▶ Exercise directions
A complete copy of the entries, exactly as written, is the expected result.

▶ Supplied material
Definition setPreviewTexts v w : Preview :=
  {| pw_text := v; pw_busy := pw_busy w; pw_notice := pw_notice w; pw_viewport := pw_viewport w;
     pw_dark := pw_dark w; pw_frame := pw_frame w; pw_inspection := pw_inspection w;
     pw_historical := pw_historical w; pw_plan := pw_plan w; pw_runtimes := pw_runtimes w;
     pw_files := pw_files w |}.
Definition setPreviewBusy v w : Preview :=
  {| pw_text := pw_text w; pw_busy := v; pw_notice := pw_notice w; pw_viewport := pw_viewport w;
     pw_dark := pw_dark w; pw_frame := pw_frame w; pw_inspection := pw_inspection w;
     pw_historical := pw_historical w; pw_plan := pw_plan w; pw_runtimes := pw_runtimes w;
     pw_files := pw_files w |}.
Definition setPreviewNotice v w : Preview :=
  {| pw_text := pw_text w; pw_busy := pw_busy w; pw_notice := v; pw_viewport := pw_viewport w;
     pw_dark := pw_dark w; pw_frame := pw_frame w; pw_inspection := pw_inspection w;
     pw_historical := pw_historical w; pw_plan := pw_plan w; pw_runtimes := pw_runtimes w;
     pw_files := pw_files w |}.
Definition setViewport v w : Preview :=
  {| pw_text := pw_text w; pw_busy := pw_busy w; pw_notice := pw_notice w; pw_viewport := v;
     pw_dark := pw_dark w; pw_frame := pw_frame w; pw_inspection := pw_inspection w;
     pw_historical := pw_historical w; pw_plan := pw_plan w; pw_runtimes := pw_runtimes w;
     pw_files := pw_files w |}.
Definition setDark v w : Preview :=
  {| pw_text := pw_text w; pw_busy := pw_busy w; pw_notice := pw_notice w; pw_viewport := pw_viewport w;
     pw_dark := v; pw_frame := pw_frame w; pw_inspection := pw_inspection w; pw_historical := pw_historical w;
     pw_plan := pw_plan w; pw_runtimes := pw_runtimes w; pw_files := pw_files w |}.
Definition setFrameRevision v w : Preview :=
  {| pw_text := pw_text w; pw_busy := pw_busy w; pw_notice := pw_notice w; pw_viewport := pw_viewport w;
     pw_dark := pw_dark w; pw_frame := v; pw_inspection := pw_inspection w; pw_historical := pw_historical w;
     pw_plan := pw_plan w; pw_runtimes := pw_runtimes w; pw_files := pw_files w |}.
Definition setInspection v w : Preview :=
  {| pw_text := pw_text w; pw_busy := pw_busy w; pw_notice := pw_notice w; pw_viewport := pw_viewport w;
     pw_dark := pw_dark w; pw_frame := pw_frame w; pw_inspection := v; pw_historical := pw_historical w;
     pw_plan := pw_plan w; pw_runtimes := pw_runtimes w; pw_files := pw_files w |}.
Definition setHistorical v w : Preview :=
  {| pw_text := pw_text w; pw_busy := pw_busy w; pw_notice := pw_notice w; pw_viewport := pw_viewport w;
     pw_dark := pw_dark w; pw_frame := pw_frame w; pw_inspection := pw_inspection w; pw_historical := v;
     pw_plan := pw_plan w; pw_runtimes := pw_runtimes w; pw_files := pw_files w |}.
Definition setRuntimePlan v w : Preview :=
  {| pw_text := pw_text w; pw_busy := pw_busy w; pw_notice := pw_notice w; pw_viewport := pw_viewport w;
     pw_dark := pw_dark w; pw_frame := pw_frame w; pw_inspection := pw_inspection w;
     pw_historical := pw_historical w; pw_plan := v; pw_runtimes := pw_runtimes w; pw_files := pw_files w |}.
Definition setRuntimes v w : Preview :=
  {| pw_text := pw_text w; pw_busy := pw_busy w; pw_notice := pw_notice w; pw_viewport := pw_viewport w;
     pw_dark := pw_dark w; pw_frame := pw_frame w; pw_inspection := pw_inspection w;
     pw_historical := pw_historical w; pw_plan := pw_plan w; pw_runtimes := v; pw_files := pw_files w |}.
Definition setFiles v w : Preview :=
  {| pw_text := pw_text w; pw_busy := pw_busy w; pw_notice := pw_notice w; pw_viewport := pw_viewport w;
     pw_dark := pw_dark w; pw_frame := pw_frame w; pw_inspection := pw_inspection w;
     pw_historical := pw_historical w; pw_plan := pw_plan w; pw_runtimes := pw_runtimes w; pw_files := v |}.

▶ Task output
Definition setPreviewTexts v w : Preview :=
  {| pw_text := v; pw_busy := pw_busy w; pw_notice := pw_notice w; pw_viewport := pw_viewport w;
     pw_dark := pw_dark w; pw_frame := pw_frame w; pw_inspection := pw_inspection w;
     pw_historical := pw_historical w; pw_plan := pw_plan w; pw_runtimes := pw_runtimes w;
     pw_files := pw_files w |}.
Definition setPreviewBusy v w : Preview :=
  {| pw_text := pw_text w; pw_busy := v; pw_notice := pw_notice w; pw_viewport := pw_viewport w;
     pw_dark := pw_dark w; pw_frame := pw_frame w; pw_inspection := pw_inspection w;
     pw_historical := pw_historical w; pw_plan := pw_plan w; pw_runtimes := pw_runtimes w;
     pw_files := pw_files w |}.
Definition setPreviewNotice v w : Preview :=
  {| pw_text := pw_text w; pw_busy := pw_busy w; pw_notice := v; pw_viewport := pw_viewport w;
     pw_dark := pw_dark w; pw_frame := pw_frame w; pw_inspection := pw_inspection w;
     pw_historical := pw_historical w; pw_plan := pw_plan w; pw_runtimes := pw_runtimes w;
     pw_files := pw_files w |}.
Definition setViewport v w : Preview :=
  {| pw_text := pw_text w; pw_busy := pw_busy w; pw_notice := pw_notice w; pw_viewport := v;
     pw_dark := pw_dark w; pw_frame := pw_frame w; pw_inspection := pw_inspection w;
     pw_historical := pw_historical w; pw_plan := pw_plan w; pw_runtimes := pw_runtimes w;
     pw_files := pw_files w |}.
Definition setDark v w : Preview :=
  {| pw_text := pw_text w; pw_busy := pw_busy w; pw_notice := pw_notice w; pw_viewport := pw_viewport w;
     pw_dark := v; pw_frame := pw_frame w; pw_inspection := pw_inspection w; pw_historical := pw_historical w;
     pw_plan := pw_plan w; pw_runtimes := pw_runtimes w; pw_files := pw_files w |}.
Definition setFrameRevision v w : Preview :=
  {| pw_text := pw_text w; pw_busy := pw_busy w; pw_notice := pw_notice w; pw_viewport := pw_viewport w;
     pw_dark := pw_dark w; pw_frame := v; pw_inspection := pw_inspection w; pw_historical := pw_historical w;
     pw_plan := pw_plan w; pw_runtimes := pw_runtimes w; pw_files := pw_files w |}.
Definition setInspection v w : Preview :=
  {| pw_text := pw_text w; pw_busy := pw_busy w; pw_notice := pw_notice w; pw_viewport := pw_viewport w;
     pw_dark := pw_dark w; pw_frame := pw_frame w; pw_inspection := v; pw_historical := pw_historical w;
     pw_plan := pw_plan w; pw_runtimes := pw_runtimes w; pw_files := pw_files w |}.
Definition setHistorical v w : Preview :=
  {| pw_text := pw_text w; pw_busy := pw_busy w; pw_notice := pw_notice w; pw_viewport := pw_viewport w;
     pw_dark := pw_dark w; pw_frame := pw_frame w; pw_inspection := pw_inspection w; pw_historical := v;
     pw_plan := pw_plan w; pw_runtimes := pw_runtimes w; pw_files := pw_files w |}.
Definition setRuntimePlan v w : Preview :=
  {| pw_text := pw_text w; pw_busy := pw_busy w; pw_notice := pw_notice w; pw_viewport := pw_viewport w;
     pw_dark := pw_dark w; pw_frame := pw_frame w; pw_inspection := pw_inspection w;
     pw_historical := pw_historical w; pw_plan := v; pw_runtimes := pw_runtimes w; pw_files := pw_files w |}.
Definition setRuntimes v w : Preview :=
  {| pw_text := pw_text w; pw_busy := pw_busy w; pw_notice := pw_notice w; pw_viewport := pw_viewport w;
     pw_dark := pw_dark w; pw_frame := pw_frame w; pw_inspection := pw_inspection w;
     pw_historical := pw_historical w; pw_plan := pw_plan w; pw_runtimes := v; pw_files := pw_files w |}.
Definition setFiles v w : Preview :=
  {| pw_text := pw_text w; pw_busy := pw_busy w; pw_notice := pw_notice w; pw_viewport := pw_viewport w;
     pw_dark := pw_dark w; pw_frame := pw_frame w; pw_inspection := pw_inspection w;
     pw_historical := pw_historical w; pw_plan := pw_plan w; pw_runtimes := pw_runtimes w; pw_files := v |}.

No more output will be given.